Slike stranica
PDF
ePub

SPIRIT CONSCIOUSNESS OR CONSCIOUSNESS

OF SPIRIT-The Christ

This is the period when man becomes conscious of the Substance of the Universe. The effect of this illumination is to enable one to see through matter in the form of time or mass. When we have reached this point, we see nothing as real except this substance as Principle and its activities. This is the new Heaven and new Earth beheld by St. John instead of the bodily vision of a material heaven and earth.

Spirit consciousness consists of the apperception of Substance in its pure nature. It is the period when men tell of seeing God and speak and write of talking with Him. When men behold this Substance, they become indifferent to the world of bodily vision. They talk of things strange to mankind, and when they attempt to described in symbols what they have seen the symbol blinds their hearers to the Substance. They have been generally regarded as pious men, but in the generally accepted sense of the word this is not sustained by history. This state of mind is usually accompanied by an emotional repression which has been regarded as evidence of spirituality. Experience has taught me to believe this to be a mistaken idea of the influence of Spirit. I am convinced it is nothing more than a form of fear we experience in the presence of dignity and authority. When I first saw Spirit clearly the regeneration was remarkable and was accompanied by this sense of awe. However, instead of yielding to this fear, I determined to overcome it. This was not an easy thing to do in spite of mental independence and freedom from superstition. Besides, those with whom I was associated in studying and demon

strating this power regarded this awe as a sign of holiness. It took courage to do this, since I had nothing to guide me in history, philosophy or science.

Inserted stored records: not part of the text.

(** * redact-pii: geometry, word matching and redaction rendering

    A shallow embedding of the core of the redact-pii service:

    - [models/__init__.py]: [BoundingBox.from_polygon], [DocumentWord];
    - [services/pii_detection_service.py]: [get_words_containing_pii];
    - [services/image_redaction_service.py]: [redact_image];
    - [services/pii_redaction_service.py]: [redact_pii].

    Python exceptions are values of [PyException]; a call that may raise
    returns a [result].  Text is a [string] whose characters are the code
    points below 256; numbers that the source types as [float] are kept
    abstract (a type [num] with its comparison and arithmetic).  The
    collaborators (OCR, PII detection) and the Pillow calls of the renderer
    are parameters of the sections that use them. *)

From Stdlib Require Import List Bool Arith Lia NArith ZArith Ascii String.
From Stdlib Require Import Strings.Byte.
From Stdlib Require Import Permutation.
Import ListNotations.

Set Implicit Arguments.

Local Open Scope list_scope.
Local Open Scope string_scope.

(** ** Python exceptions and the error monad *)

Inductive PyException : Type :=
| ValueError (msg : string)
| TypeError (msg : string)
| IndexError (msg : string)
| UnidentifiedImageError (msg : string).

Inductive result (A : Type) : Type :=
| Ok (a : A)
| Raise (e : PyException).

Arguments Ok {A} a.
Arguments Raise {A} e.

Definition bind {A B : Type} (m : result A) (k : A -> result B) : result B :=
  match m with
  | Ok a => k a
  | Raise e => Raise e
  end.

Notation "x <- m ;; k" := (bind m (fun x => k))
  (at level 61, m at next level, right associativity).

(** A [for] loop whose body may raise: the state is threaded through the
    iterations and the first exception aborts the loop. *)
Fixpoint for_each {A S : Type} (l : list A) (body : S -> A -> result S) (s : S)
  : result S :=
  match l with
  | [] => Ok s
  | a :: l' => s' <- body s a ;; for_each l' body s'
  end.

(** ** Python [str] operations used by the matcher *)

Module PyStr.

(** [str.isspace] on one character: the white space code points below 256. *)
Definition isspace (c : ascii) : bool :=
  let n := N_of_ascii c in
  ((9 <=? n) && (n <=? 13) || (28 <=? n) && (n <=? 32)
   || (n =? 133) || (n =? 160))%N.

(** [str.lower] on one character: A-Z and the upper-case letters of the
    Latin-1 block move up by 32, everything else is unchanged. *)
Definition lower_char (c : ascii) : ascii :=
  let n := N_of_ascii c in
  if ((65 <=? n) && (n <=? 90)
      || (192 <=? n) && (n <=? 222) && negb (n =? 215))%N
  then ascii_of_N (n + 32)
  else c.

Fixpoint lower (s : string) : string :=
  match s with
  | EmptyString => EmptyString
  | String c r => String (lower_char c) (lower r)
  end.

Definition is_empty (s : string) : bool :=
  match s with
  | EmptyString => true
  | String _ _ => false
  end.

Fixpoint lstrip (s : string) : string :=
  match s with
  | EmptyString => EmptyString
  | String c r => if isspace c then lstrip r else s
  end.

Fixpoint rstrip (s : string) : string :=
  match s with
  | EmptyString => EmptyString
  | String c r =>
      let r' := rstrip r in
      if isspace c && is_empty r' then EmptyString else String c r'
  end.

(** [s.strip()] *)
Definition strip (s : string) : string := rstrip (lstrip s).

(** [s.split()] without argument: the maximal runs of non-space characters,
    in order.  [cur] is the run being read. *)
Fixpoint split_from (cur : string) (s : string) : list string :=
  match s with
  | EmptyString => if is_empty cur then [] else [cur]
  | String c r =>
      if isspace c
      then (if is_empty cur then split_from "" r else cur :: split_from "" r)
      else split_from (cur ++ String c "") r
  end.

Definition split (s : string) : list string := split_from "" s.

Fixpoint startswith (p s : string) : bool :=
  match p, s with
  | EmptyString, _ => true
  | String _ _, EmptyString => false
  | String a p', String b s' => Ascii.eqb a b && startswith p' s'
  end.

(** [needle in hay] on strings: [needle] occurs in [hay] at some position. *)
Fixpoint contains (needle hay : string) : bool :=
  startswith needle hay
  || match hay with
     | EmptyString => false
     | String _ r => contains needle r
     end.

(** The substring relation in words: [hay] is some text, then [needle],
    then some text. *)
Definition Substring (needle hay : string) : Prop :=
  exists pre post, hay = pre ++ needle ++ post.

End PyStr.

(** ** Python built-ins used by the geometry model and the matcher *)

Module PyBuiltins.

(** The [__eq__] / [__hash__] protocol of a class, as [set] uses it:
    [hash(a)] may raise. *)
Class PyHashable (A : Type) : Type := {
  py_eq : A -> A -> bool;
  py_hash : A -> result Z
}.

(** A [set]: its elements, pairwise different for [==], in the order in which
    iteration visits them. *)
Definition PySet (A : Type) : Type := list A.

Definition set_empty {A : Type} : PySet A := [].

(** [s.add(a)]: the element is hashed first (which raises for an unhashable
    object) and is stored unless an equal element is there already. *)
Definition set_add {A : Type} `{PyHashable A} (s : PySet A) (a : A)
  : result (PySet A) :=
  _ <- py_hash a ;;
  Ok (if existsb (py_eq a) s then s else (s ++ [a])%list).

(** [list(s)] *)
Definition list_of_set {A : Type} (s : PySet A) : list A := s.

(** [set(l)] for a list of [str], which are hashable. *)
Definition set_of_strings (l : list string) : PySet string :=
  nodup string_dec l.

(** [len(l)] on a list. *)
Definition len {A : Type} (l : list A) : nat := List.length l.

(** [range(start, stop, step)] for a positive [step]. *)
Definition range (start stop step : nat) : list nat :=
  map (fun k => start + k * step) (seq 0 ((stop - start + (step - 1)) / step)).

(** [l[i]] for a non-negative index. *)
Definition getitem {A : Type} (l : list A) (i : nat) : result A :=
  match nth_error l i with
  | Some a => Ok a
  | None => Raise (IndexError "list index out of range")
  end.

(** The list comprehension [[f(i) for i in idx]]. *)
Fixpoint comprehension {A B : Type} (f : A -> result B) (idx : list A)
  : result (list B) :=
  match idx with
  | [] => Ok []
  | i :: idx' => b <- f i ;; bs <- comprehension f idx' ;; Ok (b :: bs)
  end.

Section MinMax.

Variable A : Type.
(** [lt a b] is Python's [a < b]; [b > a] on numbers is the same test. *)
Variable lt : A -> A -> bool.

(** One iteration of [min]: the item replaces the current value when
    [item < current]. *)
Definition min_step (cur item : A) : A := if lt item cur then item else cur.

(** One iteration of [max]: the item replaces the current value when
    [item > current]. *)
Definition max_step (cur item : A) : A := if lt cur item then item else cur.

Definition py_min (l : list A) : result A :=
  match l with
  | [] => Raise (ValueError "min() arg is an empty sequence")
  | a :: r => Ok (fold_left min_step r a)
  end.

Definition py_max (l : list A) : result A :=
  match l with
  | [] => Raise (ValueError "max() arg is an empty sequence")
  | a :: r => Ok (fold_left max_step r a)
  end.

(** [m] is a minimum of [l]: it occurs in [l] and nothing in [l] is below it. *)
Definition least (m : A) (l : list A) : Prop :=
  In m l /\ forall v, In v l -> lt v m = false.

(** [m] is a maximum of [l]: it occurs in [l] and nothing in [l] is above it. *)
Definition greatest (m : A) (l : list A) : Prop :=
  In m l /\ forall v, In v l -> lt m v = false.

End MinMax.

End PyBuiltins.

(** ** models/__init__.py *)

Module Models.
Import PyBuiltins.

Section BoundingBox.

(** The type of the coordinates ([float] in the annotations), with [<] and
    binary [-]. *)
Variable num : Type.
Variable lt_num : num -> num -> bool.
Variable sub_num : num -> num -> num.

Record BoundingBox : Type := {
  x : num;
  y : num;
  width : num;
  height : num
}.

Definition polygon_too_short : PyException :=
  ValueError "Polygon must have at least 4 points (8 coordinates)".

(** [BoundingBox.from_polygon] *)
Definition from_polygon (polygon : list num) : result BoundingBox :=
  if (len polygon <? 8)%nat then Raise polygon_too_short
  else
    x_coords <- comprehension (getitem polygon) (range 0 (len polygon) 2) ;;
    y_coords <- comprehension (getitem polygon) (range 1 (len polygon) 2) ;;
    x <- py_min lt_num x_coords ;;
    y <- py_min lt_num y_coords ;;
    max_x <- py_max lt_num x_coords ;;
    let width := sub_num max_x x in
    max_y <- py_max lt_num y_coords ;;
    let height := sub_num max_y y in
    Ok {| x := x; y := y; width := width; height := height |}.

(** A list of (x, y) pairs written out as alternating scalars, as
    [extract_text_from_image] builds the argument of [from_polygon]:
    [[coord for point in word.polygon for coord in (point.x, point.y)]] *)
Definition flatten (points : list (num * num)) : list num :=
  flat_map (fun p => [fst p; snd p]) points.

End BoundingBox.

Section DocumentWord.

Variable num : Type.
(** [==] on coordinates and confidences. *)
Variable eqb_num : num -> num -> bool.

(** A [@dataclass] with the default [eq=True, frozen=False]: [__eq__]
    compares the fields in order, and [__hash__] is set to [None], so
    hashing an instance raises [TypeError]. *)
Definition BoundingBox_eq (a b : BoundingBox num) : bool :=
  eqb_num (x a) (x b) && eqb_num (y a) (y b)
  && eqb_num (width a) (width b) && eqb_num (height a) (height b).

#[export] Instance BoundingBox_hashable : PyHashable (BoundingBox num) := {
  py_eq := BoundingBox_eq;
  py_hash := fun _ => Raise (TypeError "unhashable type: 'BoundingBox'")
}.

Record DocumentWord : Type := {
  content : string;
  bounding_box : BoundingBox num;
  confidence : num
}.

(** [DocumentWord(content=text, bounding_box=box, confidence=conf)] *)
Definition mk_word (text : string) (box : BoundingBox num) (conf : num)
  : DocumentWord :=
  {| content := text; bounding_box := box; confidence := conf |}.

Definition DocumentWord_eq (a b : DocumentWord) : bool :=
  String.eqb (content a) (content b)
  && BoundingBox_eq (bounding_box a) (bounding_box b)
  && eqb_num (confidence a) (confidence b).

Definition unhashable_DocumentWord : PyException :=
  TypeError "unhashable type: 'DocumentWord'".

#[export] Instance DocumentWord_hashable : PyHashable DocumentWord := {
  py_eq := DocumentWord_eq;
  py_hash := fun _ => Raise unhashable_DocumentWord
}.

End DocumentWord.

(** The field [content] is written [result_content] here, next to
    [DocumentWord]'s own [content]. *)
Record ImageRedactionResult : Type := {
  result_content : list byte;
  content_type : string
}.

End Models.

(** ** services/pii_detection_service.py *)

Module PiiDetectionService.
Import PyBuiltins Models.

Section Matcher.

Variable num : Type.
Variable eqb_num : num -> num -> bool.

#[local] Instance word_hashable : PyHashable (DocumentWord num) :=
  DocumentWord_hashable eqb_num.

(** [[component.strip() for component in pii_value.strip().split()
      if component.strip()]] *)
Definition pii_components (pii_value : string) : list string :=
  map PyStr.strip
    (filter (fun component => negb (PyStr.is_empty (PyStr.strip component)))
       (PyStr.split (PyStr.strip pii_value))).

The details of the influence of Spirit-consciousness on specific cases we will take up later, while we still will here consider the religious or spiritually minded in the generally understood meaning of the word. Those to whom this Light comes with an intense vision turn away from the world of human effort in a manner difficult to understand unless we have been so fortunate as to experience and survive it. The whole monastic history with its attendant schools of celibacy is the result of this effect on the human mind. This Spirit-consciousness not only produces in the mind an abhorrence of the processes of natural generation, but under its influence secondary qualities which impel those motives are destroyed. Under its influence, what is described in the Scriptures as "hungering after righteousness" is so great that men and women break in the most cruel manner the most sacred human ties. Human organizations are regarded as of no consequence and the effect of this accounts for the morbid and moribund condition which always follows in the wake of a great spiritual revival.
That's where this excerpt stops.